◆ **ABOUT THIS TASK**: What you need to produce from the material below is an exact transcription of the lines from the one with "go_far : Z ->" through the one with "Record LootRest := mkLootRest", both included, and no other line.

◆ **SOURCE INFORMATION**:
──────────

(* ===== verification/GroupWorld.v ===== *)
(** * Groups: membership (src/server/game/Groups/Group.cpp, the group part of
    src/server/game/Entities/Player/Player.cpp)

    The state is the heap of groups, the players who are connected, with their
    references to groups, the manager of [GroupMgr], the loots of [GroupLoot], the
    tables [groups] and [group_member], the state of the group scripts and the trace
    of the packets and calls that left.  A reference is in the list of the group it
    points to, as the pair of its player and whether it is his original group.

    The scripts are the class [GroupScripts], which says what the groups rely on;
    the dungeon finder is its instance, in [GroupFinder].  Binds to instances are
    calls in the trace. *)

From stdpp Require Import base gmap list.
From Stdlib Require Import ZArith Lia.
From S2P Require Import Prelude StdMap ObjectGuid LfgData LfgScripts ActionLogic GroupTypes GroupMgr GroupLoot.
#[local] Open Scope Z_scope.

(** ** The scripts *)

(** What a hook may ask the server: who is connected, which groups exist. *)
Record HookView := mkHookView { hv_connected : Z -> bool; hv_group_exists : Z -> bool }.
(** The hooks called by a group; a group is named by its guid.
    [script_ok] is the invariant of the scripts. *)
Class GroupScripts := mkGroupScripts {
  Script : Type;
  OnGroupAddMember : HookView -> Z -> Z -> Z -> Script -> option Script;      (** group, leader, player *)
  OnGroupRemoveMember : HookView -> Z -> bool -> Z -> RemoveMethod -> Z -> option (list Z) ->
    option (Traveller * option GroupView) -> Script -> option Script;
  OnGroupChangeLeader : HookView -> Z -> Z -> Script -> option Script;
  OnGroupDisband : HookView -> Z -> Script -> option Script;
  OnGroupInviteMember : HookView -> Z -> Z -> Script -> option Script;        (** group, leader *)
  lfg_finished : Script -> Z -> bool;
  lfg_dungeon : Script -> Z -> Z;
  lfg_dungeon_map : Script -> Z -> Z;
  script_ok : Script -> Prop
}.

(** ** Players *)

Record GPlayer := mkGPlayer {
  gp_name : list Z;
  gp_group : option Z; gp_subgroup : Z;               (** [m_group] and its sub group *)
  gp_original : option Z; gp_originalSub : Z;         (** [m_originalGroup] *)
  gp_invite : option Z;                               (** [m_groupInvite] *)
  gp_leader : bool;                                   (** [PLAYER_FLAGS_GROUP_LEADER] *)
  gp_dungeonDifficulty : Z; gp_raidDifficulty : Z;
  gp_level : Z; gp_enchanting : Z; gp_in_world : bool; gp_logout : bool
}.
Definition set_gp_group (o : option Z) (p : GPlayer) : GPlayer :=
  mkGPlayer (gp_name p) o (gp_subgroup p) (gp_original p) (gp_originalSub p) (gp_invite p) (gp_leader p)
    (gp_dungeonDifficulty p) (gp_raidDifficulty p) (gp_level p) (gp_enchanting p) (gp_in_world p) (gp_logout p).
Definition set_gp_subgroup (z : Z) (p : GPlayer) : GPlayer :=
  mkGPlayer (gp_name p) (gp_group p) z (gp_original p) (gp_originalSub p) (gp_invite p) (gp_leader p)
    (gp_dungeonDifficulty p) (gp_raidDifficulty p) (gp_level p) (gp_enchanting p) (gp_in_world p) (gp_logout p).
Definition set_gp_original (o : option Z) (p : GPlayer) : GPlayer :=
  mkGPlayer (gp_name p) (gp_group p) (gp_subgroup p) o (gp_originalSub p) (gp_invite p) (gp_leader p)
    (gp_dungeonDifficulty p) (gp_raidDifficulty p) (gp_level p) (gp_enchanting p) (gp_in_world p) (gp_logout p).
Definition set_gp_originalSub (z : Z) (p : GPlayer) : GPlayer :=
  mkGPlayer (gp_name p) (gp_group p) (gp_subgroup p) (gp_original p) z (gp_invite p) (gp_leader p)
    (gp_dungeonDifficulty p) (gp_raidDifficulty p) (gp_level p) (gp_enchanting p) (gp_in_world p) (gp_logout p).
Definition set_gp_invite (o : option Z) (p : GPlayer) : GPlayer :=
  mkGPlayer (gp_name p) (gp_group p) (gp_subgroup p) (gp_original p) (gp_originalSub p) o (gp_leader p)
    (gp_dungeonDifficulty p) (gp_raidDifficulty p) (gp_level p) (gp_enchanting p) (gp_in_world p) (gp_logout p).
Definition set_gp_leader (b : bool) (p : GPlayer) : GPlayer :=
  mkGPlayer (gp_name p) (gp_group p) (gp_subgroup p) (gp_original p) (gp_originalSub p) (gp_invite p) b
    (gp_dungeonDifficulty p) (gp_raidDifficulty p) (gp_level p) (gp_enchanting p) (gp_in_world p) (gp_logout p).
Definition set_gp_dungeonDifficulty (d : Z) (p : GPlayer) : GPlayer :=
  mkGPlayer (gp_name p) (gp_group p) (gp_subgroup p) (gp_original p) (gp_originalSub p) (gp_invite p) (gp_leader p)
    d (gp_raidDifficulty p) (gp_level p) (gp_enchanting p) (gp_in_world p) (gp_logout p).
Definition set_gp_raidDifficulty (d : Z) (p : GPlayer) : GPlayer :=
  mkGPlayer (gp_name p) (gp_group p) (gp_subgroup p) (gp_original p) (gp_originalSub p) (gp_invite p) (gp_leader p)
    (gp_dungeonDifficulty p) d (gp_level p) (gp_enchanting p) (gp_in_world p) (gp_logout p).
(** The reference of a player: to his group, or to his original one. *)
Definition ref_of (original : bool) (p : GPlayer) : option Z := if original then gp_original p else gp_group p.
Definition set_ref (original : bool) (o : option Z) (p : GPlayer) : GPlayer :=
  if original then set_gp_original o p else set_gp_group o p.
Definition set_refSub (original : bool) (z : Z) (p : GPlayer) : GPlayer :=
  if original then set_gp_originalSub z p else set_gp_subgroup z p.

(** ** What leaves *)

(** One line of the list of members: name, guid, state, sub group, flags, roles. *)
Definition ListLine : Type := (list Z * Z * Z * Z * Z * Z)%type.
Inductive GroupEvent :=
| SMSG_GROUP_LIST (to type sub flags roles : Z) (lfg : option (Z * Z)) (guid counter count : Z) (lines : list ListLine)
    (leader : Z) (settings : option (Z * Z * Z * Z * Z * Z))
| SMSG_GROUP_LIST_left (to guid counter : Z)
| SMSG_GROUP_UNINVITE (to : Z)
| SMSG_GROUP_DESTROYED (to : Z)
| SMSG_GROUP_SET_LEADER (to : Z) (name : list Z)
| SMSG_GROUP_INVITE (to flag : Z) (name : list Z)
| SMSG_GROUP_DECLINE (to : Z) (name : list Z)
| SMSG_PARTY_COMMAND_RESULT (to operation : Z) (member : list Z) (res val : Z)
| SMSG_PARTY_MEMBER_STATS (to about : Z)
| UpdateObjectVisibility (player : Z)
| UpdateForQuestWorldObjects (player : Z)
| ForceValuesUpdate (player : Z)
| SendDungeonDifficulty (player : Z)
| SendRaidDifficulty (player : Z)
| ShareFields (player : Z)                          (** the update blocks between a new member and the others *)
| homebindIfInstance (player : Z)
| RevalidateInstance (group player : Z)             (** [m_InstanceValid], by the bind of the group *)
| ConvertInstancesToGroup (player group : Z) (switchLeader : bool)
| UnbindPermanent (group : Z)                       (** the first loop of [ChangeLeader] *)
| PlayerResetInstances (player : Z) (isRaid : bool)
| GroupResetInstances (group : Z) (isRaid : bool)
| StopNow.

(** Players in the world, as the hooks and the distance checks see them. *)
Class GroupOutside := mkGroupOutside {
  go_traveller : Z -> option Traveller;              (** [FindPlayer] *)
  go_place : Z -> Place;
  go_far : Z -> Z -> bool;                           (** not in the map, or not in sight *)
  go_alive : Z -> bool;
  go_mapId : Z -> Z
}.

Record LootRest := mkLootRest {
  lr_loots : gmap Z Loot; lr_itemGuid : Z; lr_timers : gmap Z (Z * Z); lr_drawn : nat; lr_trace : list LootEvent
}.

Section World.
Context `{scripts : GroupScripts}.

Record GW := mkGW {
  w_heap : gmap Z Group;
  w_alloc : Z;                                       (** the next address *)
  w_mgr : GroupMgr;
  w_players : gmap Z GPlayer;
  w_script : Script;
  w_loot : LootRest;
  w_dbGroups : gmap Z GroupRow;
  w_dbMembers : gmap Z MemberRow;
  w_bgRaids : gmap (Z * bool) Z;                     (** [m_BgRaids]: by battleground and side, [true] is the Alliance *)
  w_trace : list GroupEvent
}.
Definition with_heap (h : gmap Z Group) (w : GW) : GW :=
  mkGW h (w_alloc w) (w_mgr w) (w_players w) (w_script w) (w_loot w) (w_dbGroups w) (w_dbMembers w) (w_bgRaids w) (w_trace w).
Definition with_alloc (a : Z) (w : GW) : GW :=
  mkGW (w_heap w) a (w_mgr w) (w_players w) (w_script w) (w_loot w) (w_dbGroups w) (w_dbMembers w) (w_bgRaids w) (w_trace w).
Definition with_mgr (m : GroupMgr) (w : GW) : GW :=
  mkGW (w_heap w) (w_alloc w) m (w_players w) (w_script w) (w_loot w) (w_dbGroups w) (w_dbMembers w) (w_bgRaids w) (w_trace w).
Definition with_players (p : gmap Z GPlayer) (w : GW) : GW :=
  mkGW (w_heap w) (w_alloc w) (w_mgr w) p (w_script w) (w_loot w) (w_dbGroups w) (w_dbMembers w) (w_bgRaids w) (w_trace w).
Definition with_script (s : Script) (w : GW) : GW :=
  mkGW (w_heap w) (w_alloc w) (w_mgr w) (w_players w) s (w_loot w) (w_dbGroups w) (w_dbMembers w) (w_bgRaids w) (w_trace w).
Definition with_loot (l : LootRest) (w : GW) : GW :=
  mkGW (w_heap w) (w_alloc w) (w_mgr w) (w_players w) (w_script w) l (w_dbGroups w) (w_dbMembers w) (w_bgRaids w) (w_trace w).
Definition with_dbGroups (d : gmap Z GroupRow) (w : GW) : GW :=
  mkGW (w_heap w) (w_alloc w) (w_mgr w) (w_players w) (w_script w) (w_loot w) d (w_dbMembers w) (w_bgRaids w) (w_trace w).
Definition with_dbMembers (d : gmap Z MemberRow) (w : GW) : GW :=
  mkGW (w_heap w) (w_alloc w) (w_mgr w) (w_players w) (w_script w) (w_loot w) (w_dbGroups w) d (w_bgRaids w) (w_trace w).
Definition with_gtrace (t : list GroupEvent) (w : GW) : GW :=
  mkGW (w_heap w) (w_alloc w) (w_mgr w) (w_players w) (w_script w) (w_loot w) (w_dbGroups w) (w_dbMembers w) (w_bgRaids w) t.
Definition with_bgRaids (r : gmap (Z * bool) Z) (w : GW) : GW :=
  mkGW (w_heap w) (w_alloc w) (w_mgr w) (w_players w) (w_script w) (w_loot w) (w_dbGroups w) (w_dbMembers w) r (w_trace w).

Definition G (A : Type) : Type := action GW Empty_set A.
Definition tell (e : GroupEvent) : G unit := modify (fun w => with_gtrace (w_trace w ++ [e]) w).
(** A group by its address; the address of a deleted group is not in the heap. *)
Definition group_at (q : Z) : G Group := let! h := gets w_heap in of_option (h !! q).
Definition put_group (q : Z) (g : Group) : G unit := modify (fun w => with_heap (<[q := g]> (w_heap w)) w).
Definition alter_group (q : Z) (f : Group -> Group) : G unit := let! g := group_at q in put_group q (f g).
(** A player object, by his guid. *)
Definition player_at (guid : Z) : G GPlayer := let! ps := gets w_players in of_option (ps !! guid).
Definition put_player (guid : Z) (p : GPlayer) : G unit := modify (fun w => with_players (<[guid := p]> (w_players w)) w).
Definition alter_player (guid : Z) (f : GPlayer -> GPlayer) : G unit := let! p := player_at guid in put_player guid (f p).
(** [FindConnectedPlayer], and [FindPlayer]: who is in the world. *)
Definition FindConnectedPlayer (guid : Z) : G (option GPlayer) := gets (fun w => w_players w !! guid).
Definition in_world (o : option GPlayer) : option GPlayer := p ← o; if gp_in_world p then Some p else None.
Definition FindPlayer (guid : Z) : G (option GPlayer) := gets (fun w => in_world (w_players w !! guid)).
End World.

──────────

◆ **SOLUTION TO THIS PROBLEM**:
  go_far : Z -> Z -> bool;                           (** not in the map, or not in sight *)
  go_alive : Z -> bool;
  go_mapId : Z -> Z
}.

Record LootRest := mkLootRest {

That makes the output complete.